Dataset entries
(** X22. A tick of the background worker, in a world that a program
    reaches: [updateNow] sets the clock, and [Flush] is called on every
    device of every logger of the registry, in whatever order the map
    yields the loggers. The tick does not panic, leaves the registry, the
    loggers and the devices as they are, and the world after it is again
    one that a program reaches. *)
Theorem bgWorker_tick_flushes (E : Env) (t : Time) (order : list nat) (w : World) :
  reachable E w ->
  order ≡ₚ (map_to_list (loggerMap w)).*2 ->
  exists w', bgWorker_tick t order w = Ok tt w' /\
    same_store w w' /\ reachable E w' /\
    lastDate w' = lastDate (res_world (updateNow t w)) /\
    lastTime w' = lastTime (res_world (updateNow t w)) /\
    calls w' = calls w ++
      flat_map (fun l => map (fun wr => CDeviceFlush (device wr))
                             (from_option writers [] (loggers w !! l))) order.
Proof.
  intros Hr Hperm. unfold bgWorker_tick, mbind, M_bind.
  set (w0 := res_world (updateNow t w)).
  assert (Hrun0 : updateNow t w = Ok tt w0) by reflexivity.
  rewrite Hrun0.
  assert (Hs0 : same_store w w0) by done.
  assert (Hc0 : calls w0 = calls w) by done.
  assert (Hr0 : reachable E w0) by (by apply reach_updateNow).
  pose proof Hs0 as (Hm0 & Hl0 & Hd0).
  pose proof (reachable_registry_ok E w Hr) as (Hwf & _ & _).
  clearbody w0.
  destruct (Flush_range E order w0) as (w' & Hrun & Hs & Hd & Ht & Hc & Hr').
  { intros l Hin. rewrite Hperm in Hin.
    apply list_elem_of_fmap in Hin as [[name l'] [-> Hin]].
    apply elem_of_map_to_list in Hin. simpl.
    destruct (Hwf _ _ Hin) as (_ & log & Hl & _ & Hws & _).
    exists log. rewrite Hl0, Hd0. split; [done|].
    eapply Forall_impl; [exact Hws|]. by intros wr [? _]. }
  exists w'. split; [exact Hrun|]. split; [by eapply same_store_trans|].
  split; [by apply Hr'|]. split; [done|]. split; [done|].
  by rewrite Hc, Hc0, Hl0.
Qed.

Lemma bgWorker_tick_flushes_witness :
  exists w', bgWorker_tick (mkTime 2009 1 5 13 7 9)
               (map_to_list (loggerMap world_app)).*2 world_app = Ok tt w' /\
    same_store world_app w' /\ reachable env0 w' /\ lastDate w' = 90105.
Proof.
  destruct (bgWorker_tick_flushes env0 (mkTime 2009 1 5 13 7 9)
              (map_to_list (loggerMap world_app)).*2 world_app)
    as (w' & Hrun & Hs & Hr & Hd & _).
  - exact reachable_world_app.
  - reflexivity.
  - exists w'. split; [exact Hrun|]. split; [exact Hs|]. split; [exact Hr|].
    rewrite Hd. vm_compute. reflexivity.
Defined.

--

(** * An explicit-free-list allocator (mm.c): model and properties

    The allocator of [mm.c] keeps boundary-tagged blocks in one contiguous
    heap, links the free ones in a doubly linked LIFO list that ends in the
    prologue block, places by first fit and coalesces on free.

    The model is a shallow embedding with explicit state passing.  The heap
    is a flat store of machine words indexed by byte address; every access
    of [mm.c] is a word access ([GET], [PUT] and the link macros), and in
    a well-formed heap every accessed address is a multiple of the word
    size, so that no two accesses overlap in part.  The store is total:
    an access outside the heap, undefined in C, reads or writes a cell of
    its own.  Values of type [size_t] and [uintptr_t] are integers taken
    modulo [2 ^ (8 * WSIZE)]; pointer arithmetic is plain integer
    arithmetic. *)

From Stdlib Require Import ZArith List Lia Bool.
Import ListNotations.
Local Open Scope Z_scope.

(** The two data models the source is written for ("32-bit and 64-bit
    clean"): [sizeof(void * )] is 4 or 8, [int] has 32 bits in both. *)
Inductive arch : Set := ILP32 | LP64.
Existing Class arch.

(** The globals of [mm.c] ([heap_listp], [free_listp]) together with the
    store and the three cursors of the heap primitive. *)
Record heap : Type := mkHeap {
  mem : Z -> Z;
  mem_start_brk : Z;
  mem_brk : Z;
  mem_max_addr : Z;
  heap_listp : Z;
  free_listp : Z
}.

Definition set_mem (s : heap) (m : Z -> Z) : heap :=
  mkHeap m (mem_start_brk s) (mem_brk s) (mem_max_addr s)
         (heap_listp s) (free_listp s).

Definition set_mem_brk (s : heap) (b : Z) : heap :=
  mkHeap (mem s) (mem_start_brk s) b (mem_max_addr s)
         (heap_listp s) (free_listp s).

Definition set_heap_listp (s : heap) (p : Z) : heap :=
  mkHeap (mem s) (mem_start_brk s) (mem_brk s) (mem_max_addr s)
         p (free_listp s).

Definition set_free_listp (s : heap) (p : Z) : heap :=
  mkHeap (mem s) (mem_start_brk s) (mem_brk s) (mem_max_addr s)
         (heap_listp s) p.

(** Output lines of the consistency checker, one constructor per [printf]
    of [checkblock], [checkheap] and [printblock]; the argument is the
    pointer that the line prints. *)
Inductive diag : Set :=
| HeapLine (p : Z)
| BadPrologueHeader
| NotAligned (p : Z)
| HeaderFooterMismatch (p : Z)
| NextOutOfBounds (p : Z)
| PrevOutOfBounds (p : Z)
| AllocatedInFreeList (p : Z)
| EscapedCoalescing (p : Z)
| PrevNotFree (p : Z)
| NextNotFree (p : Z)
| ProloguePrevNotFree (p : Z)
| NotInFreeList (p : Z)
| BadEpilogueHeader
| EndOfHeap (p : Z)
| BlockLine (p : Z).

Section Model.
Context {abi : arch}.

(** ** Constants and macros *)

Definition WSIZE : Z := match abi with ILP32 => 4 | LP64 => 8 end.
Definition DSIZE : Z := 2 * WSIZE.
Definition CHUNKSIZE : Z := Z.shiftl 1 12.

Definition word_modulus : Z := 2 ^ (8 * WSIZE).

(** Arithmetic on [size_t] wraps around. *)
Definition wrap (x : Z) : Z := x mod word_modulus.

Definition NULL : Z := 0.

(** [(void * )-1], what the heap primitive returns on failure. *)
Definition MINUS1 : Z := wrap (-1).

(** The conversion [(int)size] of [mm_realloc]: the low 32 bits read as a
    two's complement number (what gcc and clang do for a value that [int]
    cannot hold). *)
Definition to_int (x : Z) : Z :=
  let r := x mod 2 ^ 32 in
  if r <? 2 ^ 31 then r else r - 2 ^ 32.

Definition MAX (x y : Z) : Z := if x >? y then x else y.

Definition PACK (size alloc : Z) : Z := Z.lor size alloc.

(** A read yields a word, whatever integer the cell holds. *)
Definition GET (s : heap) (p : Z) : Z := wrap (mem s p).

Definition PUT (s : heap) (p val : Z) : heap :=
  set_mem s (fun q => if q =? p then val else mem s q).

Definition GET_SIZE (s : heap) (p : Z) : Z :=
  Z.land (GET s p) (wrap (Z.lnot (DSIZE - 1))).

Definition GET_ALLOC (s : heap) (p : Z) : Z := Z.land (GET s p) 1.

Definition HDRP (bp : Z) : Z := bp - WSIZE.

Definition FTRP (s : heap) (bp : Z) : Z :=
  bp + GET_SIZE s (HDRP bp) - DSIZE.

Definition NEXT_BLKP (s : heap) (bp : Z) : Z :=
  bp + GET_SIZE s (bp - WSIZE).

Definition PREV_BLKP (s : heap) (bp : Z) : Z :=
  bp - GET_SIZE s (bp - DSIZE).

▶ What you need to do:
Using the entries above, output exactly the lines between the line holding "(** X22. A tick" and the line holding "apply list_elem_of_fmap in", end lines included, and nothing more.

▶ Your solution:
(** X22. A tick of the background worker, in a world that a program
    reaches: [updateNow] sets the clock, and [Flush] is called on every
    device of every logger of the registry, in whatever order the map
    yields the loggers. The tick does not panic, leaves the registry, the
    loggers and the devices as they are, and the world after it is again
    one that a program reaches. *)
Theorem bgWorker_tick_flushes (E : Env) (t : Time) (order : list nat) (w : World) :
  reachable E w ->
  order ≡ₚ (map_to_list (loggerMap w)).*2 ->
  exists w', bgWorker_tick t order w = Ok tt w' /\
    same_store w w' /\ reachable E w' /\
    lastDate w' = lastDate (res_world (updateNow t w)) /\
    lastTime w' = lastTime (res_world (updateNow t w)) /\
    calls w' = calls w ++
      flat_map (fun l => map (fun wr => CDeviceFlush (device wr))
                             (from_option writers [] (loggers w !! l))) order.
Proof.
  intros Hr Hperm. unfold bgWorker_tick, mbind, M_bind.
  set (w0 := res_world (updateNow t w)).
  assert (Hrun0 : updateNow t w = Ok tt w0) by reflexivity.
  rewrite Hrun0.
  assert (Hs0 : same_store w w0) by done.
  assert (Hc0 : calls w0 = calls w) by done.
  assert (Hr0 : reachable E w0) by (by apply reach_updateNow).
  pose proof Hs0 as (Hm0 & Hl0 & Hd0).
  pose proof (reachable_registry_ok E w Hr) as (Hwf & _ & _).
  clearbody w0.
  destruct (Flush_range E order w0) as (w' & Hrun & Hs & Hd & Ht & Hc & Hr').
  { intros l Hin. rewrite Hperm in Hin.
    apply list_elem_of_fmap in Hin as [[name l'] [-> Hin]].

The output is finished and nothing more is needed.